**What is required**
Find the line holding "0 => S754_zero s" in the entries below. Give it again exactly, along with every line after it up to and including the line holding "if negb (Z.of_nat".
****
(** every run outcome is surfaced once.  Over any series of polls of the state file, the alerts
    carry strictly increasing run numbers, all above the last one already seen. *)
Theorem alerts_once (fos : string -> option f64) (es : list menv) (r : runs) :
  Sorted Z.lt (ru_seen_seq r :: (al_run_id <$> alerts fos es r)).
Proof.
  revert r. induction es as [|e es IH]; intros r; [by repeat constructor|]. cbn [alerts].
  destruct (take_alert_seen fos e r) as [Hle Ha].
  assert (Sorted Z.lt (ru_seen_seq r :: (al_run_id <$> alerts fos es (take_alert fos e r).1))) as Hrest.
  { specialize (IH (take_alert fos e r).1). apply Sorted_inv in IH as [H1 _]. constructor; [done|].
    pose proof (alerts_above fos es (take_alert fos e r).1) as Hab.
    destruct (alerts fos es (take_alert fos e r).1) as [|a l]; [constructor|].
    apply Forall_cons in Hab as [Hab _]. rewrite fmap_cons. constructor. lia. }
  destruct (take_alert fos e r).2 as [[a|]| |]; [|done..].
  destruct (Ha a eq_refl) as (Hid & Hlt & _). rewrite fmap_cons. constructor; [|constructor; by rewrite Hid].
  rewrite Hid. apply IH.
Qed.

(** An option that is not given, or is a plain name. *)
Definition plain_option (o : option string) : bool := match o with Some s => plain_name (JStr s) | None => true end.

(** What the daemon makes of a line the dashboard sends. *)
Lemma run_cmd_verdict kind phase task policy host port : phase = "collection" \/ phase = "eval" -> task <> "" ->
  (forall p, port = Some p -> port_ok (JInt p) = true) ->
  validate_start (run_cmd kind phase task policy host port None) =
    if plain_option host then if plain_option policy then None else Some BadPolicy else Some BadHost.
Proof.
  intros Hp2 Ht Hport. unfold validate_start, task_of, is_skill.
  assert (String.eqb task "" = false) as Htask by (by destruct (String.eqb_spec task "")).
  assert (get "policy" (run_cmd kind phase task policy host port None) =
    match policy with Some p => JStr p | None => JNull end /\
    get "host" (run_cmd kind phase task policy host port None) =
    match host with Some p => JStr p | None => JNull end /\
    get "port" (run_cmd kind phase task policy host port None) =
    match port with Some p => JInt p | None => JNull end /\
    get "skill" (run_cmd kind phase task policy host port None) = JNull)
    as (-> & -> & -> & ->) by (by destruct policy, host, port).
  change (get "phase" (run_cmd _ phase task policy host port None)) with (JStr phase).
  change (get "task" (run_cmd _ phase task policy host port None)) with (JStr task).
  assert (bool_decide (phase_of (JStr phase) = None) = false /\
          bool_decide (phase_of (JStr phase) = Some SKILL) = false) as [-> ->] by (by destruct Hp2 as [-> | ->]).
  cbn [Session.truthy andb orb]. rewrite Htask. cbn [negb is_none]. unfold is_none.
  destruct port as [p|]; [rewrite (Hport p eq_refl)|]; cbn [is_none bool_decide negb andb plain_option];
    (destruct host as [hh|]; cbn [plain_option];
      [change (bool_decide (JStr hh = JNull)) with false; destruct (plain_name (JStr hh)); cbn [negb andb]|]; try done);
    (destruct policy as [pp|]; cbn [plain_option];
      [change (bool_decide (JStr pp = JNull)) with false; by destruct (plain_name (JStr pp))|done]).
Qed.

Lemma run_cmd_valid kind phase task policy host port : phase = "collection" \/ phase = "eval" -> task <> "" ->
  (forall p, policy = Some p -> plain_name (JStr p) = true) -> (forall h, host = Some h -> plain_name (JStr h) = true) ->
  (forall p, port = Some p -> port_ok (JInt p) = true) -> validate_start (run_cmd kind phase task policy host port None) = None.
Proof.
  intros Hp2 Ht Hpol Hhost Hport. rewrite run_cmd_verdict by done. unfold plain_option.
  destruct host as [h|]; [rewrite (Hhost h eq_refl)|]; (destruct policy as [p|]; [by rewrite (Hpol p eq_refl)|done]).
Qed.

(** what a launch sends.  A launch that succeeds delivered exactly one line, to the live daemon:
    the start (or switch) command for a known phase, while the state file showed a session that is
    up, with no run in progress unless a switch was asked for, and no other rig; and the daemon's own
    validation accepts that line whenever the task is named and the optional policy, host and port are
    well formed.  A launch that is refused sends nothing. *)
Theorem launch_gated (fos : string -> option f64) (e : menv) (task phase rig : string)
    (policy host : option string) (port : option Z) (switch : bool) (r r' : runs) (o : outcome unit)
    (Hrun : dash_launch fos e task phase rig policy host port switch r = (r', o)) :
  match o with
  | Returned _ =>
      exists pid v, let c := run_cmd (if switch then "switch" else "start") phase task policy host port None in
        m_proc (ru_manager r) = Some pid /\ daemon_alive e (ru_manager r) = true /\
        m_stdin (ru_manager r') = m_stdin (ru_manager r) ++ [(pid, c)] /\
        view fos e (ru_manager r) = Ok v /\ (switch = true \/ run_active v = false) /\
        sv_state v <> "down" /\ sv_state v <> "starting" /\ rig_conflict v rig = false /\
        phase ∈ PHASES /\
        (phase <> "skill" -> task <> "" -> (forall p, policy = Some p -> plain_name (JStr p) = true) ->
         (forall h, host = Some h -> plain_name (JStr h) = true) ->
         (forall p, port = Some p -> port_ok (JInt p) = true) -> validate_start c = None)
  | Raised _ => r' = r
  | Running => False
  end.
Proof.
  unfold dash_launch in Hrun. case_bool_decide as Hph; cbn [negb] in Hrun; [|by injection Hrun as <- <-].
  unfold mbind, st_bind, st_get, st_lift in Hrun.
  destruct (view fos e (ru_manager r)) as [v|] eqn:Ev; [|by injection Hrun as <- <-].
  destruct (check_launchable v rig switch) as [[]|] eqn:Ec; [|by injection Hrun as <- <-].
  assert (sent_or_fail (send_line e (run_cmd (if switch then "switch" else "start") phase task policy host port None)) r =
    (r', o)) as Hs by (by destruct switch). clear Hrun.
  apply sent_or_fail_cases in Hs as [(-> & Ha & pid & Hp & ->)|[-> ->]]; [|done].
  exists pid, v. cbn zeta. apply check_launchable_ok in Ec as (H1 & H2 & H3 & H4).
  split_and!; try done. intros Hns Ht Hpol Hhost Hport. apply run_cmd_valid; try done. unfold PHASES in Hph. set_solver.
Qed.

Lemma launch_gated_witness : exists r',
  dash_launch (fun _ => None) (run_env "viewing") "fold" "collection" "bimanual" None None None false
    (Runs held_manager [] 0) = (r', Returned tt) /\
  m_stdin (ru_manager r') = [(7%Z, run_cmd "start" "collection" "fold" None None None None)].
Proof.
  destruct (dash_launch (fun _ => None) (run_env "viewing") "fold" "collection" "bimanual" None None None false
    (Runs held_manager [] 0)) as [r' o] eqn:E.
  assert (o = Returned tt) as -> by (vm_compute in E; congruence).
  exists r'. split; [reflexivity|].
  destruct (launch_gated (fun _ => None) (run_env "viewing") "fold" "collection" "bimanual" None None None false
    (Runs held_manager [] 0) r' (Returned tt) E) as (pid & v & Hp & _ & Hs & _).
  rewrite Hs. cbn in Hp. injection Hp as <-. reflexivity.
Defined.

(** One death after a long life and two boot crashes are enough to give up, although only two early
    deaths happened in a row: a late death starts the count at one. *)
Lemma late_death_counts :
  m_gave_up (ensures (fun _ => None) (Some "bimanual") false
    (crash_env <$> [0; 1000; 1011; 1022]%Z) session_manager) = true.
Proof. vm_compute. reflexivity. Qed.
****
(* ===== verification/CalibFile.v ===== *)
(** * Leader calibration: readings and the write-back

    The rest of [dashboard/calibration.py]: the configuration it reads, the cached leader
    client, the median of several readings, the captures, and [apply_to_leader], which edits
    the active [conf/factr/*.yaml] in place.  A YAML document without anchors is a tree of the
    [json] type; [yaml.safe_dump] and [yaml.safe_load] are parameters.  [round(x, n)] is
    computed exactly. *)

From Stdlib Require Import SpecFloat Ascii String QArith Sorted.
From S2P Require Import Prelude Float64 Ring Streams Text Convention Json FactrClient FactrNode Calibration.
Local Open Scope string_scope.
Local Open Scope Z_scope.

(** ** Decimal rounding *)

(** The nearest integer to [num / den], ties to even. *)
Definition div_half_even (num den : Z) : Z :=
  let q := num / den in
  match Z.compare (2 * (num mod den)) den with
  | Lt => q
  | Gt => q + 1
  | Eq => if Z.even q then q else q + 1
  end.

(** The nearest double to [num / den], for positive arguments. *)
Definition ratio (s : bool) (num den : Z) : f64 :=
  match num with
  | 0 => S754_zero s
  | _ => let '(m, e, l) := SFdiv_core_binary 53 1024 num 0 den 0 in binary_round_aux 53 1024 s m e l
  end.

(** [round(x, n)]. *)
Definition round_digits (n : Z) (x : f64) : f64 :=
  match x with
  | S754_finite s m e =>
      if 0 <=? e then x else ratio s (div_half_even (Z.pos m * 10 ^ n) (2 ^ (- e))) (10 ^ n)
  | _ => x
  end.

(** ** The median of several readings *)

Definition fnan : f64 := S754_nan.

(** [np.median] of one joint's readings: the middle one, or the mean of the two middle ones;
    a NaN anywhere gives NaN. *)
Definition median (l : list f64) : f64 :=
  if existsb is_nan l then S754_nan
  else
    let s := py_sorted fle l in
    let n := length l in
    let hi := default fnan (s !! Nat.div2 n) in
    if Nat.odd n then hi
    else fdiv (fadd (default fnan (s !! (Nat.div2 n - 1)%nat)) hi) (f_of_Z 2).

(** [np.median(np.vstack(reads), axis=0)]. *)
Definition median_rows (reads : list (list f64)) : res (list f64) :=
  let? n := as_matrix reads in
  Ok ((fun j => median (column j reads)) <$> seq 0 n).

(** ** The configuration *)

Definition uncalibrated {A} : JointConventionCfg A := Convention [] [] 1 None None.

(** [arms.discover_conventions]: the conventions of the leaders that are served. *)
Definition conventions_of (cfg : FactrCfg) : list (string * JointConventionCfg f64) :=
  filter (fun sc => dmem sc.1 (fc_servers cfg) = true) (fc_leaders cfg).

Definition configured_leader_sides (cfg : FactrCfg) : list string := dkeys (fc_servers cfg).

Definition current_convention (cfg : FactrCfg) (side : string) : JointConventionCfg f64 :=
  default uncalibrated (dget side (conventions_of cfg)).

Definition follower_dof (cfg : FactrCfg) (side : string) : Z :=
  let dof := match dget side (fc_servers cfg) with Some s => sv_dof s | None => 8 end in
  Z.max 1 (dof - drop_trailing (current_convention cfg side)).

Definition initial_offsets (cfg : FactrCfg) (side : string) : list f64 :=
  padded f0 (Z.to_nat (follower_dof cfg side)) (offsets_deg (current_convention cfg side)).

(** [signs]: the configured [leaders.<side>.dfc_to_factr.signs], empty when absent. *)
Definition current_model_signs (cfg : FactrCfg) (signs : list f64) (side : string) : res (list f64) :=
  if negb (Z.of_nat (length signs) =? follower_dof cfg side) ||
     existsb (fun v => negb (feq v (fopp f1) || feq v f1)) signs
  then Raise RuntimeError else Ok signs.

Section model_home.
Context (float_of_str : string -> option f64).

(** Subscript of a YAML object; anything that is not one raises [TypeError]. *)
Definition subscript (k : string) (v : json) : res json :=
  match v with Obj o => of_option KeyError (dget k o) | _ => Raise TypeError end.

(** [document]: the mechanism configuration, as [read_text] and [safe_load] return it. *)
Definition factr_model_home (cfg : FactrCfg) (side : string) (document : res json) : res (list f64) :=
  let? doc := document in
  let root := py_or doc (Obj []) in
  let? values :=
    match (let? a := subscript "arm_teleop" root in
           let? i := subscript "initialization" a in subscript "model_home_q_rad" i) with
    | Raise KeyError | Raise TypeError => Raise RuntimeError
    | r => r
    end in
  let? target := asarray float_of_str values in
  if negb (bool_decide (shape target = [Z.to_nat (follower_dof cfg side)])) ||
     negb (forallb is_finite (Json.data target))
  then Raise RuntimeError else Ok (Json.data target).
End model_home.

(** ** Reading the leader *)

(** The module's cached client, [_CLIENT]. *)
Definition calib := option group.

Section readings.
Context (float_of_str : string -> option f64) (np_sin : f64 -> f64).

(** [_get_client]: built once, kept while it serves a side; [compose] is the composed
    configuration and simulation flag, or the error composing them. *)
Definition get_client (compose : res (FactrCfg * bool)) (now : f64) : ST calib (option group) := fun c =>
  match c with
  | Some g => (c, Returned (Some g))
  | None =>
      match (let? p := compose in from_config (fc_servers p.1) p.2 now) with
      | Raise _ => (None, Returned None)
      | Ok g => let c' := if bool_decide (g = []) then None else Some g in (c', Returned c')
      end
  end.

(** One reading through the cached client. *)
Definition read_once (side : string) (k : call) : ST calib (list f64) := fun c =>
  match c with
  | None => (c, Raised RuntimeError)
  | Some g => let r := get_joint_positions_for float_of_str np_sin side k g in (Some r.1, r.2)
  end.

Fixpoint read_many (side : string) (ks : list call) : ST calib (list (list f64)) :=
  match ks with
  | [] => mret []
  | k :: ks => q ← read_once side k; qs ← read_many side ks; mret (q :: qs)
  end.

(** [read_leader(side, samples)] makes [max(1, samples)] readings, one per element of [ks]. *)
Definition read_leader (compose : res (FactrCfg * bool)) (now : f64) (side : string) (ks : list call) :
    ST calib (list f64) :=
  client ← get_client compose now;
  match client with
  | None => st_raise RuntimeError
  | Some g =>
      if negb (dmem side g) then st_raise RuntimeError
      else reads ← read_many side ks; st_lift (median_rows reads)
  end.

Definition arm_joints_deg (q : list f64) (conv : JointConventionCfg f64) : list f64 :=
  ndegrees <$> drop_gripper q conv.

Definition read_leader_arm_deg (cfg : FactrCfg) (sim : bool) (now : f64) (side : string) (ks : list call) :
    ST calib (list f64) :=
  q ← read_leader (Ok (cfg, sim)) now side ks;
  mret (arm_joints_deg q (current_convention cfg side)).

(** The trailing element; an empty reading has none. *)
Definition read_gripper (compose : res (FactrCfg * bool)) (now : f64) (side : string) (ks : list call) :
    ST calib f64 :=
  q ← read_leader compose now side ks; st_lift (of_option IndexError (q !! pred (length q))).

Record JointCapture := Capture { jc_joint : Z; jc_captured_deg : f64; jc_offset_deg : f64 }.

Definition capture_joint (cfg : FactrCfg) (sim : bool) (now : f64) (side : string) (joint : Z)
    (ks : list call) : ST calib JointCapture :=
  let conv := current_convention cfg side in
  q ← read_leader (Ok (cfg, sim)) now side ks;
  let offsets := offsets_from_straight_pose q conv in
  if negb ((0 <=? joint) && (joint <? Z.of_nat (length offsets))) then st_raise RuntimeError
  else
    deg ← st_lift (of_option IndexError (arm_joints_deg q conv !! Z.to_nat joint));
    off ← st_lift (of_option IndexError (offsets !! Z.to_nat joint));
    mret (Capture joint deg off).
****
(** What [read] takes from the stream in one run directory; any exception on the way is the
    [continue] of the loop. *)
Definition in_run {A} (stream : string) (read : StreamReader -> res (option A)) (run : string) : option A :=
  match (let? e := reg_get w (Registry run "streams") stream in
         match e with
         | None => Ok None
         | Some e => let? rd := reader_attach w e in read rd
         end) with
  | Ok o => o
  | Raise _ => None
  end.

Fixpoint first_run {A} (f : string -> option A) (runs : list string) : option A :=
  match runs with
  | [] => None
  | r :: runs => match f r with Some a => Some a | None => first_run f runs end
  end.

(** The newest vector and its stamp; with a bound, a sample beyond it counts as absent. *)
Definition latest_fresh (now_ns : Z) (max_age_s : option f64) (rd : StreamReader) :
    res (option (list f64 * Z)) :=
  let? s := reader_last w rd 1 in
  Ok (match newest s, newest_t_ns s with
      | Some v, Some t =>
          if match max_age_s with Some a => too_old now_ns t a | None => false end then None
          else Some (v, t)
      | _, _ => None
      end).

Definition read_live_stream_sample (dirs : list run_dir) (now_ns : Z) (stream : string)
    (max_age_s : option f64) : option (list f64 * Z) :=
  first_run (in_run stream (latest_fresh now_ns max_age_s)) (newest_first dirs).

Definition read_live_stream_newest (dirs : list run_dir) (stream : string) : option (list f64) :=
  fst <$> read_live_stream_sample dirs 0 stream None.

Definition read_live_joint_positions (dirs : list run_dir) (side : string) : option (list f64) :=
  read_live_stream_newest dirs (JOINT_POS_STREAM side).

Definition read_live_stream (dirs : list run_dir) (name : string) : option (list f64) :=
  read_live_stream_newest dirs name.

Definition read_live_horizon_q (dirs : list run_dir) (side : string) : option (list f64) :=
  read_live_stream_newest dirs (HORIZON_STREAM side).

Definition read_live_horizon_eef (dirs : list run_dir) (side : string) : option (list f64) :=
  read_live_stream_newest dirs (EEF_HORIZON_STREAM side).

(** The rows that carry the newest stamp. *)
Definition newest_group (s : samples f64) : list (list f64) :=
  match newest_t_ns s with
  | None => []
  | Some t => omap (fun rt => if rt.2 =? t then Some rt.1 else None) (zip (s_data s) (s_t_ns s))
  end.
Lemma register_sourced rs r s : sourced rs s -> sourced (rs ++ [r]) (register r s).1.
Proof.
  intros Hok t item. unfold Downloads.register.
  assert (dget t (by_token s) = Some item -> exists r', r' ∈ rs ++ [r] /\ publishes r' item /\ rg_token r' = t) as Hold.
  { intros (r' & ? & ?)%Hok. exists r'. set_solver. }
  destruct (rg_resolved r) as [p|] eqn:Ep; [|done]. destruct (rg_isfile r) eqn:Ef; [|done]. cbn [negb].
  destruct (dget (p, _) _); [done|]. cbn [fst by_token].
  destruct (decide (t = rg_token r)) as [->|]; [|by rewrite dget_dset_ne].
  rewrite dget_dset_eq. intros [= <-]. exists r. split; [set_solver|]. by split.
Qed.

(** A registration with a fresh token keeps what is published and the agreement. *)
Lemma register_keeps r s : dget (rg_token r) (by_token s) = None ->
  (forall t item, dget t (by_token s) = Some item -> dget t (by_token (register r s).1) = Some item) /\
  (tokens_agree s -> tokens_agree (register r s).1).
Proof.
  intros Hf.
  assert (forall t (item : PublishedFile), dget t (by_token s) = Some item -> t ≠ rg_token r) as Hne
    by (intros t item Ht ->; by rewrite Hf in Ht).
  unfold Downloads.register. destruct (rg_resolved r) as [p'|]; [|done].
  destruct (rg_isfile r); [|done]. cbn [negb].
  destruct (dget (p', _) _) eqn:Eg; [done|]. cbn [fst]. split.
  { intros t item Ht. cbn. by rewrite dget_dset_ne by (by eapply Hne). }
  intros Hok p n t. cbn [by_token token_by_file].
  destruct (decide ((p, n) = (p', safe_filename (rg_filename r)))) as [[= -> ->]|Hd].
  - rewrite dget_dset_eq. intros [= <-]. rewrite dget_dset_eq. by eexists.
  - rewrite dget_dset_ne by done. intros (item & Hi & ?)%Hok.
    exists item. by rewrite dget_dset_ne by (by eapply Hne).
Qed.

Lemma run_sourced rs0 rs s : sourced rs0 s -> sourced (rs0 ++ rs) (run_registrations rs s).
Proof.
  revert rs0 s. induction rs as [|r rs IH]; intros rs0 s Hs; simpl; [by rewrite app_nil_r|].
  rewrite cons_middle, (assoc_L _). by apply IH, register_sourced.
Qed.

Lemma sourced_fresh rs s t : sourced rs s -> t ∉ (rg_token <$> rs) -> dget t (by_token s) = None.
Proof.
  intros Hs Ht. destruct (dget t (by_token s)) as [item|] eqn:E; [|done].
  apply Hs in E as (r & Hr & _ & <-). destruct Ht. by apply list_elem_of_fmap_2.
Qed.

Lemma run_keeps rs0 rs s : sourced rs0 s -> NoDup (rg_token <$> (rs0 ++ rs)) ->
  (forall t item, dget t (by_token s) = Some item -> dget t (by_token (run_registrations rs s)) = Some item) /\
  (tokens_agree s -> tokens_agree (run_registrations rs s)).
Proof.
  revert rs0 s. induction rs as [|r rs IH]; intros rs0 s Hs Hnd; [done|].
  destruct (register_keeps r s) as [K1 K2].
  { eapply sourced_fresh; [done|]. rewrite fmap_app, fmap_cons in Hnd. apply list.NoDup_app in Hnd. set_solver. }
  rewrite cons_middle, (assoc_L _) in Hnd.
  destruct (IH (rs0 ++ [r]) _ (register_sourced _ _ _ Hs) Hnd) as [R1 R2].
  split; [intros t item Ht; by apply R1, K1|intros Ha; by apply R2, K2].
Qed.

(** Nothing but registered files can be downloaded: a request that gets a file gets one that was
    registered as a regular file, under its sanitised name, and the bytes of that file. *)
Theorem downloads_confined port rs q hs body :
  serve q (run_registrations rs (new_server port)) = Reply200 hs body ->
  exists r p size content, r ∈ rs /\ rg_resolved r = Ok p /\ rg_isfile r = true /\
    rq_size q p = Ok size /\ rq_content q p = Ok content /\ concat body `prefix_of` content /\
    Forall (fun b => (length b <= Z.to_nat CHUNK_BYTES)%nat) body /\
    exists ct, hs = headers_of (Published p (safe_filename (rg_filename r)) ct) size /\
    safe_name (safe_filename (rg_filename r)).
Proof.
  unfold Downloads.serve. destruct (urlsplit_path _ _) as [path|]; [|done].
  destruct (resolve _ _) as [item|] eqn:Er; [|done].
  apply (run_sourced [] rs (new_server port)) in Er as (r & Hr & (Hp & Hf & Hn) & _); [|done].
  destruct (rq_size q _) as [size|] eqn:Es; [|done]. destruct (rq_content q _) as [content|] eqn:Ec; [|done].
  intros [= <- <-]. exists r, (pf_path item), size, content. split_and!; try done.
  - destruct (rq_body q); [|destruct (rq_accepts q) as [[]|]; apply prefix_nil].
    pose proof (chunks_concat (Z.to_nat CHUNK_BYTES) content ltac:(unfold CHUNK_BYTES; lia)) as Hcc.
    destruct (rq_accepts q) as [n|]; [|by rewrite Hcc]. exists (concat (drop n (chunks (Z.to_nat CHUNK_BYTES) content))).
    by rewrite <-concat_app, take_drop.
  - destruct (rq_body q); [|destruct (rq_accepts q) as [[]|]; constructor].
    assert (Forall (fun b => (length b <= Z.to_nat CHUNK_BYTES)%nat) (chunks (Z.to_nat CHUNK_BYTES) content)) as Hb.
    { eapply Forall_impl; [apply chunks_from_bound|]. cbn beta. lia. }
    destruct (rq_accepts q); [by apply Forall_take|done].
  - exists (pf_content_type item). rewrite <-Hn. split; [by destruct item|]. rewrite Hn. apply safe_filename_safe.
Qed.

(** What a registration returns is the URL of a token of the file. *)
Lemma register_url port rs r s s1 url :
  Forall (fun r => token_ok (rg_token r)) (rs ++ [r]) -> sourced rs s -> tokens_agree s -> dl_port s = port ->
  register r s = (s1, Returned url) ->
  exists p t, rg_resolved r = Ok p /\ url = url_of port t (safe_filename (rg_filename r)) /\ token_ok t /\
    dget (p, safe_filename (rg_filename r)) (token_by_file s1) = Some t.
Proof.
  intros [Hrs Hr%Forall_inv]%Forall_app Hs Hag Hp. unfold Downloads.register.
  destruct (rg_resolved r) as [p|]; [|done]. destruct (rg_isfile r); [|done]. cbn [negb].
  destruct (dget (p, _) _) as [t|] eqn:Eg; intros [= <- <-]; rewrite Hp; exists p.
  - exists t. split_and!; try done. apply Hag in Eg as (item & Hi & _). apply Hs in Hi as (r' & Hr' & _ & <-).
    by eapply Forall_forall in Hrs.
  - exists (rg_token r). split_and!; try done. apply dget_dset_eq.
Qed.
****
**Result of the task**
  | 0 => S754_zero s
  | _ => let '(m, e, l) := SFdiv_core_binary 53 1024 num 0 den 0 in binary_round_aux 53 1024 s m e l
  end.

(** [round(x, n)]. *)
Definition round_digits (n : Z) (x : f64) : f64 :=
  match x with
  | S754_finite s m e =>
      if 0 <=? e then x else ratio s (div_half_even (Z.pos m * 10 ^ n) (2 ^ (- e))) (10 ^ n)
  | _ => x
  end.

(** ** The median of several readings *)

Definition fnan : f64 := S754_nan.

(** [np.median] of one joint's readings: the middle one, or the mean of the two middle ones;
    a NaN anywhere gives NaN. *)
Definition median (l : list f64) : f64 :=
  if existsb is_nan l then S754_nan
  else
    let s := py_sorted fle l in
    let n := length l in
    let hi := default fnan (s !! Nat.div2 n) in
    if Nat.odd n then hi
    else fdiv (fadd (default fnan (s !! (Nat.div2 n - 1)%nat)) hi) (f_of_Z 2).

(** [np.median(np.vstack(reads), axis=0)]. *)
Definition median_rows (reads : list (list f64)) : res (list f64) :=
  let? n := as_matrix reads in
  Ok ((fun j => median (column j reads)) <$> seq 0 n).

(** ** The configuration *)

Definition uncalibrated {A} : JointConventionCfg A := Convention [] [] 1 None None.

(** [arms.discover_conventions]: the conventions of the leaders that are served. *)
Definition conventions_of (cfg : FactrCfg) : list (string * JointConventionCfg f64) :=
  filter (fun sc => dmem sc.1 (fc_servers cfg) = true) (fc_leaders cfg).

Definition configured_leader_sides (cfg : FactrCfg) : list string := dkeys (fc_servers cfg).

Definition current_convention (cfg : FactrCfg) (side : string) : JointConventionCfg f64 :=
  default uncalibrated (dget side (conventions_of cfg)).

Definition follower_dof (cfg : FactrCfg) (side : string) : Z :=
  let dof := match dget side (fc_servers cfg) with Some s => sv_dof s | None => 8 end in
  Z.max 1 (dof - drop_trailing (current_convention cfg side)).

Definition initial_offsets (cfg : FactrCfg) (side : string) : list f64 :=
  padded f0 (Z.to_nat (follower_dof cfg side)) (offsets_deg (current_convention cfg side)).

(** [signs]: the configured [leaders.<side>.dfc_to_factr.signs], empty when absent. *)
Definition current_model_signs (cfg : FactrCfg) (signs : list f64) (side : string) : res (list f64) :=
  if negb (Z.of_nat (length signs) =? follower_dof cfg side) ||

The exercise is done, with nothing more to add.